Within a few decades, Newcastle probably had the highest average income of any city in the world, and a very high ratio of labour costs to energy costs. For the first time the economy began to grow not through an increase in land or labour, but through an increase in energy and productivity.

An extraordinary surge in human living standards came about as a result of those engines and continues to this day. The world economy is expanding at about 3-5% a year even now, largely thanks to the harnessing of cheap energy in place of cheap labour in farming, manufacturing and services.

Yet here in Britain we face stagnation. One of the reasons we as a country are not sharing in this growth today, in my view, is because we have a policy of pursuing expensive energy: subsidizing costly and unreliable wind and biomass power, while closing down coal and delaying gas. We’re in danger of losing much of our chemical industry industry to North America because of their cheap shale gas, now one third of the price of gas in this country. Even computer-server firms are looking to move to the USA, where electricity is cheaper.

Maybe I am biased, as somebody who still makes money from coal as my ancestors did.
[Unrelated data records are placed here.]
(** C2 fails on the code: with [--cluster-member] no run performs any of
    the phases that the claim says are performed after the connection. The
    run makes none of the requests of the stop, the wipe, the move, the
    migration of the database, the cleanup, the start and the check of the
    target, and it never ends well: it panics on the nil source client at
    line 241, or has returned the error of its preparation before. *)
Theorem secondary_run_performs_no_phase (w : World) (sources : list Source) (fuel : nat)
    (c : cmdMigrate) :
  flagClusterMember c = true →
  Forall (λ r, performedOnMember r = false) (snd (RunIn w sources fuel c))
  ∧ (fst (RunIn w sources fuel c) = Panicked
     ∨ ∃ e, fst (RunIn w sources fuel c) = Failed e).
Proof.
  intros Hflag. split.
  - destruct c as [yes member]. simpl in Hflag. subst member.
    eapply Forall_impl; [apply secondary_trace |]. apply preparation_not_performed.
  - pose proof (returns_prepare (scripted w) sources c Hflag []) as Hret.
    unfold RunIn.
    destruct (prepare (scripted w) sources c []) as [[ss|e| | |] tr] eqn:Hp;
      simpl in Hret; try done.
    + left. by rewrite (Run_secondary _ sources fuel c _ _ _ Hflag Hp).
    + right. exists e. unfold Run, bind. by rewrite Hp.
Qed.

Lemma secondary_run_performs_no_phase_witness :
  Forall (λ r, performedOnMember r = false)
         (snd (RunIn (calm lxdPaths incusPaths) ["snap"] 2 secondary))
  ∧ (fst (RunIn (calm lxdPaths incusPaths) ["snap"] 2 secondary) = Panicked
     ∨ ∃ e, fst (RunIn (calm lxdPaths incusPaths) ["snap"] 2 secondary) = Failed e).
Proof. apply secondary_run_performs_no_phase. reflexivity. Defined.

(** The run of a cluster member in the calm world: as root, with both
    daemons found, the target connected and the paths known, the run ends in
    the panic after the six requests of its preparation, whatever the fuel. *)
Example secondary_run_panics (fuel : nat) :
  RunIn (calm lxdPaths incusPaths) ["snap"] fuel secondary = (Panicked, preparedTrace).
Proof. reflexivity. Qed.

(** ** The repair of the symlinks *)

(** C9: the repair of a symlink is idempotent. When the entry is a symlink
    whose target holds no instance of the source root, the repair of the
    entry returns no error and leaves the file system as it was, the symlink
    pointing at the same target. *)
Theorem repair_idempotent (sourcePaths targetPaths : DaemonPaths) (dir : string)
    (entry : DirEntry) (fs : gmap string node) (oldTarget : string) :
  let srcPath := GoFilepath.Join [Daemon targetPaths; dir; entryName entry] in
  Z.land (entryType entry) ModeSymlink = ModeSymlink →
  fs !! srcPath = Some (Link oldTarget) →
  Index oldTarget (Daemon sourcePaths) = None →
  ∃ fs', repairEntry fsModel sourcePaths targetPaths dir entry fs = (Done tt, fs')
         ∧ fs' !! srcPath = Some (Link oldTarget)
         ∧ fs' = fs.
Proof.
  intros srcPath Htype Hlink Habsent. exists fs.
  unfold repairEntry. fold srcPath. rewrite Htype, Z.eqb_refl. cbn [negb].
  unfold bind, fsCall, fsModel, ret. simpl.
  rewrite Hlink. simpl. rewrite (Replace_absent _ _ _ Habsent).
  rewrite Hlink. simpl. rewrite lookup_delete_eq. simpl.
  rewrite insert_delete_eq, (insert_id _ _ _ Hlink). done.
Qed.

Lemma repair_idempotent_witness :
  let fs : gmap string node :=
    {[ "/var/lib/incus/containers" := Dir;
       "/var/lib/incus/containers/c1" := Link "/var/lib/incus/storage-pools/default/containers/c1" ]} in
  ∃ fs', repairEntry fsModel lxdPaths incusPaths "containers" (mkEntry "c1" ModeSymlink) fs
           = (Done tt, fs')
         ∧ fs' !! "/var/lib/incus/containers/c1"
           = Some (Link "/var/lib/incus/storage-pools/default/containers/c1")
         ∧ fs' = fs.
Proof.
  intros fs.
  exact (repair_idempotent lxdPaths incusPaths "containers" (mkEntry "c1" ModeSymlink) fs
           "/var/lib/incus/storage-pools/default/containers/c1" eq_refl eq_refl eq_refl).
Defined.

(** ** Paths under a directory *)

Lemma splitSlash_nonempty (s : string) : GoFilepath.splitSlash s ≠ [].
Proof.
  induction s as [|c s IH]; simpl; [done |].
  destruct (Ascii.eqb c "/"); [done |]. by destruct (GoFilepath.splitSlash s).
Qed.

Lemma splitSlash_app (x y : string) :
  GoFilepath.splitSlash (x +:+ "/" +:+ y) = GoFilepath.splitSlash x ++ GoFilepath.splitSlash y.
Proof.
  induction x as [|c x IH]; [done |].
  rewrite append_cons. simpl. rewrite IH.
  destruct (Ascii.eqb c "/"); [done |].
  pose proof (splitSlash_nonempty x). by destruct (GoFilepath.splitSlash x).
Qed.

Lemma Index_slash_None (c : ascii) (s : string) :
  Index (String c s) "/" = None → Ascii.eqb c "/" = false ∧ Index s "/" = None.
Proof.
  cbn [Index HasPrefix]. rewrite (Ascii.eqb_sym "/" c).
  destruct (Ascii.eqb c "/"); [done |].
  destruct (Index s "/"); [done | by split].
Qed.

Lemma splitSlash_noSlash (s : string) :
  Index s "/" = None → GoFilepath.splitSlash s = [s].
Proof.
  induction s as [|c s IH]; [done |].
  intros [Hc Hs]%Index_slash_None. cbn [GoFilepath.splitSlash]. by rewrite Hc, (IH Hs).
Qed.

Lemma plainName_spec (s : string) :
  plainName s = true →
  Index s "/" = None ∧ String.eqb s "" = false ∧ String.eqb s "." = false
  ∧ String.eqb s ".." = false.
Proof.
  unfold plainName. destruct (Index s "/"); [done |].
  rewrite !andb_true_iff, !negb_true_iff. naive_solver.
Qed.

Lemma cleanStep_plain (rooted : bool) (stack : list string) (name : string) :
  plainName name = true → GoFilepath.cleanStep rooted stack name = name :: stack.
Proof.
  intros (_ & H1 & H2 & H3)%plainName_spec. unfold GoFilepath.cleanStep.
  by rewrite H1, H2, H3.
Qed.

Lemma Join_snoc (elems : list string) (sep last : string) :
  elems ≠ [] → GoStrings.Join (elems ++ [last]) sep = GoStrings.Join elems sep +:+ sep +:+ last.
Proof.
  induction elems as [|e rest IH]; [done |]. intros _.
  destruct rest as [|e' rest]; [done |].
  change (GoStrings.Join ((e :: e' :: rest) ++ [last]) sep)
    with (e +:+ sep +:+ GoStrings.Join ((e' :: rest) ++ [last]) sep).
  rewrite IH by done.
  change (GoStrings.Join (e :: e' :: rest) sep)
    with (e +:+ sep +:+ GoStrings.Join (e' :: rest) sep).
  by rewrite !append_assoc.
Qed.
But I have no vested interest in the really exciting energy opportunity that’s within the North-east’s reach: offshore coal gasification. For we could do it again. We could steal a march on the world in the field of energy.

There’s 3,000 billion tonnes of coal under the British sector of the north sea, says Harry Bradbury of Five Quarter, a Newcastle University spin out. He argues that it’s soon going to be possible to turn the offshore oil industry into a coal gasification industry instead, getting methane, hydrogen and carbon monoxide out of that subsea coal and putting carbon dioxide back in. In other words, a hugely abundant, potentially cheap, low-carbon source of energy on our doorstep.

For the North-east this is exciting news. It’s an example of what Lord Heseltine said recently – there’s an enormous amount of entrepreneurial energy in the regions waiting to be unleashed if Whitehall would just stop telling us what not to do.

So don’t let’s underestimate the importance of what our predecessors on Tyneside achieved for the entire world. It’s the fashion these days to vilify coal as the root of all environmental evil, but I think that’s mistaken. Coal and the technologies it spawned made it possible to double human lifespan, end famine, provide electric light and spare forests for nature. Because we get coal out of the ground, we do not have to cut down forests; because we use petroleum we don’t have to kill whales for their oil; because we use gas to make fertilizer we don’t have to cultivate so much land to feed the world.

This country can compete with China on the basis of either cheap labour or cheap energy. I know which I’d prefer.